Problem: Report every line of the entries that contains the word "WriteUInt".

(Records contained in a dataset)
● ● ● ● ●
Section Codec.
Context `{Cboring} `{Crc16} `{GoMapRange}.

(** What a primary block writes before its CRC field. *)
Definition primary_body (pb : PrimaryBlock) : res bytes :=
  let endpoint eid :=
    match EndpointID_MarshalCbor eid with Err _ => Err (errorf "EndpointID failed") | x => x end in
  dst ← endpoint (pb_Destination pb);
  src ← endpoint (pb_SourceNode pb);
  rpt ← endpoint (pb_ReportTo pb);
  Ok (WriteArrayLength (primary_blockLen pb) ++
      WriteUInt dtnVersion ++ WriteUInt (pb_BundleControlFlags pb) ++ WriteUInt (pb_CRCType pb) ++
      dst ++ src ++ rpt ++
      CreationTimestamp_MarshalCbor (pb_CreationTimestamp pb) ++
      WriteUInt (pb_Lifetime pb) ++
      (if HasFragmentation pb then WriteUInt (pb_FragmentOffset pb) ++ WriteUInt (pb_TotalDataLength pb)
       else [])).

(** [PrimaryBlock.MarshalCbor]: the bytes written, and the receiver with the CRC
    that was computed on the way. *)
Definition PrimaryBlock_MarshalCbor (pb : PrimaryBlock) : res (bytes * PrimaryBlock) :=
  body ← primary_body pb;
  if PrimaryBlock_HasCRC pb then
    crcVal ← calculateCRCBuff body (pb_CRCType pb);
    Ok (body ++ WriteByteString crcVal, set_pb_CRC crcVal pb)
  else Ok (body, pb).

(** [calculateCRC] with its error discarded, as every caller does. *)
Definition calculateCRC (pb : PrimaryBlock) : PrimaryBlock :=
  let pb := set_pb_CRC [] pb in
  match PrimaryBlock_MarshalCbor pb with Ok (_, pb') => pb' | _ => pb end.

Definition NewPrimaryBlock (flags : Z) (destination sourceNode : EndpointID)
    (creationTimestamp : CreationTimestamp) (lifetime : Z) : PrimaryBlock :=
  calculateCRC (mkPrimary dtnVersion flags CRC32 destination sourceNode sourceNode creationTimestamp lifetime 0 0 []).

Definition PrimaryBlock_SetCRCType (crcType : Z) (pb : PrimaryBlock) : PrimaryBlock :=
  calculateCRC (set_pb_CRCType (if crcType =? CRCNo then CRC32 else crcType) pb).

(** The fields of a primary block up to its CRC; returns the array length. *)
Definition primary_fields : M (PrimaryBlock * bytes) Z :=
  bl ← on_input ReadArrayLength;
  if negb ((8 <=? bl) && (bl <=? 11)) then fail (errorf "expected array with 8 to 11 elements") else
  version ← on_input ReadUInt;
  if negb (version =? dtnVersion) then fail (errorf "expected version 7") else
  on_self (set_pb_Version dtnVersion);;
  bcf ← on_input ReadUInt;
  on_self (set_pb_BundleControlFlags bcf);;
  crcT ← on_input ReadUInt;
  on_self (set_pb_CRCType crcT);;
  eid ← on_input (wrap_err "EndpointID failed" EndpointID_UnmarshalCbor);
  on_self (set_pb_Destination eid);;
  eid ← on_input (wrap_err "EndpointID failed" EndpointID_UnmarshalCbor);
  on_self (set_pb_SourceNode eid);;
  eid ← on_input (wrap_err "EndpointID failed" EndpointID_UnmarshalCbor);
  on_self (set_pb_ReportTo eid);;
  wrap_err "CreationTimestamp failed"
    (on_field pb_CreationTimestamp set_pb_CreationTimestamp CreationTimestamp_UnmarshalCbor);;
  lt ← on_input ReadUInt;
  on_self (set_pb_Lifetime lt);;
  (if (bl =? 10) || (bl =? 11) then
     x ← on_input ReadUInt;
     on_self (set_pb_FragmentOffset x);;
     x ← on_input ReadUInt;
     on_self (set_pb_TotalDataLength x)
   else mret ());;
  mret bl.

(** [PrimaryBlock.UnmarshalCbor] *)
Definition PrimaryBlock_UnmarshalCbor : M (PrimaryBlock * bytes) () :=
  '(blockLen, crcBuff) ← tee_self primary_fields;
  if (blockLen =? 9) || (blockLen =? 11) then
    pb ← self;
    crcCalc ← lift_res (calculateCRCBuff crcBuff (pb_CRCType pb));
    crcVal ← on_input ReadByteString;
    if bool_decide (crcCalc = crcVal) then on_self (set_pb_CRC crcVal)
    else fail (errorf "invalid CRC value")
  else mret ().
● ● ● ● ●
Output for this task:
      WriteUInt dtnVersion ++ WriteUInt (pb_BundleControlFlags pb) ++ WriteUInt (pb_CRCType pb) ++
      WriteUInt (pb_Lifetime pb) ++
      (if HasFragmentation pb then WriteUInt (pb_FragmentOffset pb) ++ WriteUInt (pb_TotalDataLength pb)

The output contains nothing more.